— What needs to be done —
Provide the entries once more, identical in every word.

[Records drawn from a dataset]
(* ===================================================================== *)
(** ** models.ts *)
(* ===================================================================== *)

Module ProjectRemoteType.
Inductive t : Type := None | SSH | WSL | CONTAINER.
End ProjectRemoteType.

Module ProjectOpenType.
Inductive t : Type := Default | NewWindow | AddToWorkspace.
End ProjectOpenType.

Module Project.
Record t : Type := {
  id : jsstring;
  name : jsstring;
  path : jsstring;
  color : option jsstring;
  lastWorkspaceColor : option jsstring;
  isGitRepo : bool;
}.
End Project.

Module Group.
(** [groupName] and [collapsed] may be absent, [projects] may be [null]. *)
Record t : Type := {
  id : jsstring;
  groupName : option jsstring;
  collapsed : option bool;
  projects : option (list Project.t);
}.
End Group.

Module GroupOrder.
Record t : Type := {
  groupId : jsstring;
  projectIds : list jsstring;
}.
End GroupOrder.

Module Models.

(** [v.startsWith(pre)] on a value: only strings have the method. *)
Definition call_startsWith (v : value) (pre : jsstring) : result bool :=
  match v with
  | VString s => Ok (startsWith s pre)
  | _ => Throw TypeError
  end.

(** [v.match(re)] on a value: only strings have the method. *)
Definition call_match (v : value) (re : RegExp) : result (option RegExpMatch) :=
  match v with
  | VString s => Ok (re_match re s)
  | _ => Throw TypeError
  end.

(** [a && b] where [b] is a test, as a condition. *)
Definition and_then (a : value) (b : result bool) : result bool :=
  if truthy a then b else Ok false.

Section WithConstants.
Context {K : Constants}.

(** [Project.prototype.getRemoteType], with [this] explicit. *)
Definition Project_getRemoteType (this : value) : result ProjectRemoteType.t :=
  p ← getProp this (lit "path");
  isSsh ← and_then p (call_startsWith p SSH_REMOTE_PREFIX);
  if isSsh : bool then Ok ProjectRemoteType.SSH
  else
    p ← getProp this (lit "path");
    isWsl ← and_then p
              (m ← call_match p WSL_DEFAULT_REGEX;
               if bool_decide (is_Some m) then Ok true
               else call_startsWith p (lit "vscode-remote://wsl+"));
    if isWsl : bool then Ok ProjectRemoteType.WSL
    else
      p ← getProp this (lit "path");
      isContainer ← and_then p (call_startsWith p DEV_CONTAINER_PREFIX);
      if isContainer : bool then Ok ProjectRemoteType.CONTAINER
      else Ok ProjectRemoteType.None.

(** [getRemoteType(project)]: the method, called on [project]. *)
Definition getRemoteType (project : value) : result ProjectRemoteType.t :=
  Project_getRemoteType project.

(** The three patterns a path is tested against; the WSL pattern is the
    regular expression or the remote prefix of WSL. *)
Definition matchesSsh (p : jsstring) : bool := startsWith p SSH_REMOTE_PREFIX.

Definition matchesWsl (p : jsstring) : bool :=
  bool_decide (is_Some (re_match WSL_DEFAULT_REGEX p))
  || startsWith p (lit "vscode-remote://wsl+").

Definition matchesContainer (p : jsstring) : bool :=
  startsWith p DEV_CONTAINER_PREFIX.

(** No pattern accepts the empty string: the prefixes are not empty and
    the regular expression needs at least one character. *)
Definition patternsNonEmpty : Prop :=
  SSH_REMOTE_PREFIX <> [] /\ DEV_CONTAINER_PREFIX <> [] /\
  re_match WSL_DEFAULT_REGEX [] = Datatypes.None.

End WithConstants.

(** [getContainerHex(containerName, contextName)]; an [undefined]
    [contextName] takes the default. *)
Definition getContainerHex (containerName : value) (contextName : value) : value :=
  let contextName :=
    match contextName with
    | VUndefined => VString (lit "desktop-linux")
    | _ => contextName
    end in
  match containerName with
  | VNull => VNull
  | _ =>
      let containerObject :=
        VObject [(lit "containerName", VString (lit "/" ++ toString containerName));
                 (lit "settings", VObject [(lit "context", contextName)])] in
      let objString := default [] (stringify containerObject) in
      let objectHex := fold_left (fun acc c => acc ++ toString16 c) objString [] in
      VString objectHex
  end.

(** The per-character base-16 concatenation of the char codes of a text. *)
Definition hexOfChars (text : jsstring) : jsstring :=
  concat (List.map toString16 text).

(** The text [{"containerName":"/NAME","settings":{"context":"CONTEXT"}}]
    for given [NAME] and [CONTEXT]; 34 is the double quote. *)
Definition descriptorText (name context : jsstring) : jsstring :=
  lit "{" ++ [34] ++ lit "containerName" ++ [34] ++ lit ":" ++
  [34] ++ lit "/" ++ name ++ [34] ++ lit "," ++
  [34] ++ lit "settings" ++ [34] ++ lit ":" ++
  lit "{" ++ [34] ++ lit "context" ++ [34] ++ lit ":" ++
  [34] ++ context ++ [34] ++ lit "}" ++ lit "}".

(** A character that JSON leaves as it is inside a string: no quote, no
    backslash, no control character, no surrogate. *)
Definition isPlainChar (c : N) : bool :=
  (32 <=? c) && negb (c =? 34) && negb (c =? 92)
  && negb (isHighSurrogate c) && negb (isLowSurrogate c).

(** [\w] *)
Definition isWordChar (c : N) : bool :=
  ((48 <=? c) && (c <=? 57)) || ((65 <=? c) && (c <=? 90)) || (c =? 95)
  || ((97 <=? c) && (c <=? 122)).

Definition toLowerAscii (c : N) : N :=
  if (65 <=? c) && (c <=? 90) then c + 32 else c.

(** [generateRandomId(prepend)]; [entropy] is what
    [Math.random().toString(36).substr(2, 9) + Date.now().toString(36)]
    evaluates to at the call. *)
Definition generateRandomId (prepend : option jsstring) (entropy : jsstring) : jsstring :=
  let prepend :=
    match prepend with
    | Some p =>
        if truthy (VString p)
        then take 24 (List.map toLowerAscii (List.filter isWordChar p))
        else []
    | Datatypes.None => []
    end in
  prepend ++ entropy.

(** [new Group(groupName)] *)
Definition new_Group (groupName : jsstring) (entropy : jsstring) : Group.t :=
  {| Group.id := generateRandomId (Some groupName) entropy;
     Group.groupName := Some groupName;
     Group.collapsed := Datatypes.None;
     Group.projects := Some [] |}.

(** The comment-stripping [replace] of [getWorkspaceColor]: every pair
    of slashes goes, with what follows it up to the end of its line. *)
Definition isLineTerminator (c : N) : bool :=
  (c =? 10) || (c =? 13) || (c =? 8232) || (c =? 8233).

Fixpoint stripComments (inComment : bool) (s : jsstring) : jsstring :=
  match s with
  | [] => []
  | c :: s' =>
      if inComment then
        if isLineTerminator c then c :: stripComments false s'
        else stripComments true s'
      else
        match s' with
        | d :: s'' =>
            if (c =? 47) && (d =? 47) then stripComments true s''
            else c :: stripComments false s'
        | [] => [c]
        end
  end.

(** [a || b] on values. *)
Definition or_else (a b : value) : value := if truthy a then a else b.

Inductive console : Type :=
| ConsoleError (message : jsstring).

(** The settings file of a project, given its [path]. *)
Definition settingsFile (p : value) : jsstring :=
  toString p ++ lit "/.vscode/settings.json".

Section WithRuntime.
Context {R : Runtime}.

(** [Project.getWorkspaceColor(project)] *)
Definition getWorkspaceColor (project : value) : io console value :=
  io_try_catch
    (lift
       (p ← getProp project (lit "path");
        raw ← readFileSync (settingsFile p);
        let fileContent := trim (stripComments false raw) in
        settings ← JSON_parse fileContent;
        colorCustomizations ← getProp settings (lit "workbench.colorCustomizations");
        a ← getProp colorCustomizations (lit "titleBar.activeBackground");
        if truthy a then Ok a
        else getProp colorCustomizations (lit "activityBar.background")))
    (fun ex =>
       call (ConsoleError (lit "Unable to load workspace color: " ++ exn_name ex));;
       mret VNull).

— Task solution —
(* ===================================================================== *)
(** ** models.ts *)
(* ===================================================================== *)

Module ProjectRemoteType.
Inductive t : Type := None | SSH | WSL | CONTAINER.
End ProjectRemoteType.

Module ProjectOpenType.
Inductive t : Type := Default | NewWindow | AddToWorkspace.
End ProjectOpenType.

Module Project.
Record t : Type := {
  id : jsstring;
  name : jsstring;
  path : jsstring;
  color : option jsstring;
  lastWorkspaceColor : option jsstring;
  isGitRepo : bool;
}.
End Project.

Module Group.
(** [groupName] and [collapsed] may be absent, [projects] may be [null]. *)
Record t : Type := {
  id : jsstring;
  groupName : option jsstring;
  collapsed : option bool;
  projects : option (list Project.t);
}.
End Group.

Module GroupOrder.
Record t : Type := {
  groupId : jsstring;
  projectIds : list jsstring;
}.
End GroupOrder.

Module Models.

(** [v.startsWith(pre)] on a value: only strings have the method. *)
Definition call_startsWith (v : value) (pre : jsstring) : result bool :=
  match v with
  | VString s => Ok (startsWith s pre)
  | _ => Throw TypeError
  end.

(** [v.match(re)] on a value: only strings have the method. *)
Definition call_match (v : value) (re : RegExp) : result (option RegExpMatch) :=
  match v with
  | VString s => Ok (re_match re s)
  | _ => Throw TypeError
  end.

(** [a && b] where [b] is a test, as a condition. *)
Definition and_then (a : value) (b : result bool) : result bool :=
  if truthy a then b else Ok false.

Section WithConstants.
Context {K : Constants}.

(** [Project.prototype.getRemoteType], with [this] explicit. *)
Definition Project_getRemoteType (this : value) : result ProjectRemoteType.t :=
  p ← getProp this (lit "path");
  isSsh ← and_then p (call_startsWith p SSH_REMOTE_PREFIX);
  if isSsh : bool then Ok ProjectRemoteType.SSH
  else
    p ← getProp this (lit "path");
    isWsl ← and_then p
              (m ← call_match p WSL_DEFAULT_REGEX;
               if bool_decide (is_Some m) then Ok true
               else call_startsWith p (lit "vscode-remote://wsl+"));
    if isWsl : bool then Ok ProjectRemoteType.WSL
    else
      p ← getProp this (lit "path");
      isContainer ← and_then p (call_startsWith p DEV_CONTAINER_PREFIX);
      if isContainer : bool then Ok ProjectRemoteType.CONTAINER
      else Ok ProjectRemoteType.None.

(** [getRemoteType(project)]: the method, called on [project]. *)
Definition getRemoteType (project : value) : result ProjectRemoteType.t :=
  Project_getRemoteType project.

(** The three patterns a path is tested against; the WSL pattern is the
    regular expression or the remote prefix of WSL. *)
Definition matchesSsh (p : jsstring) : bool := startsWith p SSH_REMOTE_PREFIX.

Definition matchesWsl (p : jsstring) : bool :=
  bool_decide (is_Some (re_match WSL_DEFAULT_REGEX p))
  || startsWith p (lit "vscode-remote://wsl+").

Definition matchesContainer (p : jsstring) : bool :=
  startsWith p DEV_CONTAINER_PREFIX.

(** No pattern accepts the empty string: the prefixes are not empty and
    the regular expression needs at least one character. *)
Definition patternsNonEmpty : Prop :=
  SSH_REMOTE_PREFIX <> [] /\ DEV_CONTAINER_PREFIX <> [] /\
  re_match WSL_DEFAULT_REGEX [] = Datatypes.None.

End WithConstants.

(** [getContainerHex(containerName, contextName)]; an [undefined]
    [contextName] takes the default. *)
Definition getContainerHex (containerName : value) (contextName : value) : value :=
  let contextName :=
    match contextName with
    | VUndefined => VString (lit "desktop-linux")
    | _ => contextName
    end in
  match containerName with
  | VNull => VNull
  | _ =>
      let containerObject :=
        VObject [(lit "containerName", VString (lit "/" ++ toString containerName));
                 (lit "settings", VObject [(lit "context", contextName)])] in
      let objString := default [] (stringify containerObject) in
      let objectHex := fold_left (fun acc c => acc ++ toString16 c) objString [] in
      VString objectHex
  end.

(** The per-character base-16 concatenation of the char codes of a text. *)
Definition hexOfChars (text : jsstring) : jsstring :=
  concat (List.map toString16 text).

(** The text [{"containerName":"/NAME","settings":{"context":"CONTEXT"}}]
    for given [NAME] and [CONTEXT]; 34 is the double quote. *)
Definition descriptorText (name context : jsstring) : jsstring :=
  lit "{" ++ [34] ++ lit "containerName" ++ [34] ++ lit ":" ++
  [34] ++ lit "/" ++ name ++ [34] ++ lit "," ++
  [34] ++ lit "settings" ++ [34] ++ lit ":" ++
  lit "{" ++ [34] ++ lit "context" ++ [34] ++ lit ":" ++
  [34] ++ context ++ [34] ++ lit "}" ++ lit "}".

(** A character that JSON leaves as it is inside a string: no quote, no
    backslash, no control character, no surrogate. *)
Definition isPlainChar (c : N) : bool :=
  (32 <=? c) && negb (c =? 34) && negb (c =? 92)
  && negb (isHighSurrogate c) && negb (isLowSurrogate c).

(** [\w] *)
Definition isWordChar (c : N) : bool :=
  ((48 <=? c) && (c <=? 57)) || ((65 <=? c) && (c <=? 90)) || (c =? 95)
  || ((97 <=? c) && (c <=? 122)).

Definition toLowerAscii (c : N) : N :=
  if (65 <=? c) && (c <=? 90) then c + 32 else c.

(** [generateRandomId(prepend)]; [entropy] is what
    [Math.random().toString(36).substr(2, 9) + Date.now().toString(36)]
    evaluates to at the call. *)
Definition generateRandomId (prepend : option jsstring) (entropy : jsstring) : jsstring :=
  let prepend :=
    match prepend with
    | Some p =>
        if truthy (VString p)
        then take 24 (List.map toLowerAscii (List.filter isWordChar p))
        else []
    | Datatypes.None => []
    end in
  prepend ++ entropy.

(** [new Group(groupName)] *)
Definition new_Group (groupName : jsstring) (entropy : jsstring) : Group.t :=
  {| Group.id := generateRandomId (Some groupName) entropy;
     Group.groupName := Some groupName;
     Group.collapsed := Datatypes.None;
     Group.projects := Some [] |}.

(** The comment-stripping [replace] of [getWorkspaceColor]: every pair
    of slashes goes, with what follows it up to the end of its line. *)
Definition isLineTerminator (c : N) : bool :=
  (c =? 10) || (c =? 13) || (c =? 8232) || (c =? 8233).

Fixpoint stripComments (inComment : bool) (s : jsstring) : jsstring :=
  match s with
  | [] => []
  | c :: s' =>
      if inComment then
        if isLineTerminator c then c :: stripComments false s'
        else stripComments true s'
      else
        match s' with
        | d :: s'' =>
            if (c =? 47) && (d =? 47) then stripComments true s''
            else c :: stripComments false s'
        | [] => [c]
        end
  end.

(** [a || b] on values. *)
Definition or_else (a b : value) : value := if truthy a then a else b.

Inductive console : Type :=
| ConsoleError (message : jsstring).

(** The settings file of a project, given its [path]. *)
Definition settingsFile (p : value) : jsstring :=
  toString p ++ lit "/.vscode/settings.json".

Section WithRuntime.
Context {R : Runtime}.

(** [Project.getWorkspaceColor(project)] *)
Definition getWorkspaceColor (project : value) : io console value :=
  io_try_catch
    (lift
       (p ← getProp project (lit "path");
        raw ← readFileSync (settingsFile p);
        let fileContent := trim (stripComments false raw) in
        settings ← JSON_parse fileContent;
        colorCustomizations ← getProp settings (lit "workbench.colorCustomizations");
        a ← getProp colorCustomizations (lit "titleBar.activeBackground");
        if truthy a then Ok a
        else getProp colorCustomizations (lit "activityBar.background")))
    (fun ex =>
       call (ConsoleError (lit "Unable to load workspace color: " ++ exn_name ex));;
       mret VNull).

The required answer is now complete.